Tuning the Structure and Ionic Interactions in a Thermochemically Stable Hybrid Layered Titanate-Based Nanocomposite for High Temperature Solid Lubrication

Abstract

Solid inorganic lubricants are thermally stable but they are often limited by their lack of deformability, while organic lubricants have limitations in terms of thermal stability. In this study, a novel solid organic–inorganic nanocomposite lubricant that synergistically combines the thermochemically stable structure of a layered oxide with the relative softness of an organic polymer is presented. The nanocomposite is made by intercalating 11-aminoundecanoic acid in a lepidocrocite-type protonated titanate, H1.07Ti1.73O4. The amino acid molecules rapidly arrange to form a paraffinic bilayer in the gallery region of the layered host. This topotactic reaction yields a well-organized layered nanocomposite consisting of inorganic 2D titanate layers separated by amino acid molecules. Above elevated temperatures, 11-undecanoic acid polymerizes into nylon-11 confined between crystalline titanate monolayers.
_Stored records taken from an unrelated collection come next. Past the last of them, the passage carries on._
Lemma live_match_bucket readAt resource relation t :
  live_match readAt resource relation t = true ->
  tup_Resource (rt_tuple t) = resource /\ tup_Relation (rt_tuple t) = relation.
Proof.
  unfold live_match. destruct (_ || _) eqn:E; [done|]. intros _.
  apply orb_false_iff in E as [E1%bool_decide_eq_false E2%bool_decide_eq_false].
  split; by apply dec_stable.
Qed.

Lemma combine_snd {A B} (l : list A) (k : list B) : length l = length k -> map snd (combine l k) = k.
Proof. revert k. induction l as [|x l IH]; intros [|y k]; cbn; [done..|]. intros [= H]. by rewrite IH. Qed.

Section Reader.
Context `{D : Dsl} (r : SnapshotReader) (v : View).

Lemma contextual_subjects_spec resource relation tr subjects :
  runs (ploop (contextual_subject r resource relation) [] (combine (seq 0 (length (rd_tuples r))) (rd_tuples r))) tr (inl subjects) ->
  subjects = map (fun t => tup_Subject (rt_tuple t))
    (filter (fun t => live_match (snp_readAt (rd_snapshot r)) resource relation t = true) (rd_tuples r)).
Proof.
  intros H. rewrite <- (combine_snd (seq 0 (length (rd_tuples r))) (rd_tuples r)) at 1 by apply length_seq.
  refine (runs_ploop_inl (fun _ => True) (fun before subjects => subjects = map (fun t => tup_Subject (rt_tuple t))
    (filter (fun t => live_match (snp_readAt (rd_snapshot r)) resource relation t = true) (map snd before)))
    _ _ _ [] [] tr subjects _ _ H); [|done|by apply Forall_true].
  intros before x s s' tr' _ -> _ Hrun. unfold contextual_subject in Hrun. run_step Hrun tr1 u Hu.
  destruct Hrun as [_ [= ->]]. rewrite map_app, filter_app, map_app. cbn [map]. rewrite filter_cons, filter_nil.
  destruct (live_match _ resource relation x.2) eqn:E.
  - by rewrite decide_True.
  - rewrite decide_False by done. cbn. by rewrite app_nil_r.
Qed.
The lubricating properties of these nanocomposites up to 580 °C are determined using high-temperature pin-on-disc experiments using steel-steel contacts. The lubricative properties are based on the softening of the intercalated polymer above 200 °C. The encapsulation of the polymer chains by the inorganic titanate monolayers protects the organic component from thermal degradation and increases the thermal stability of the system.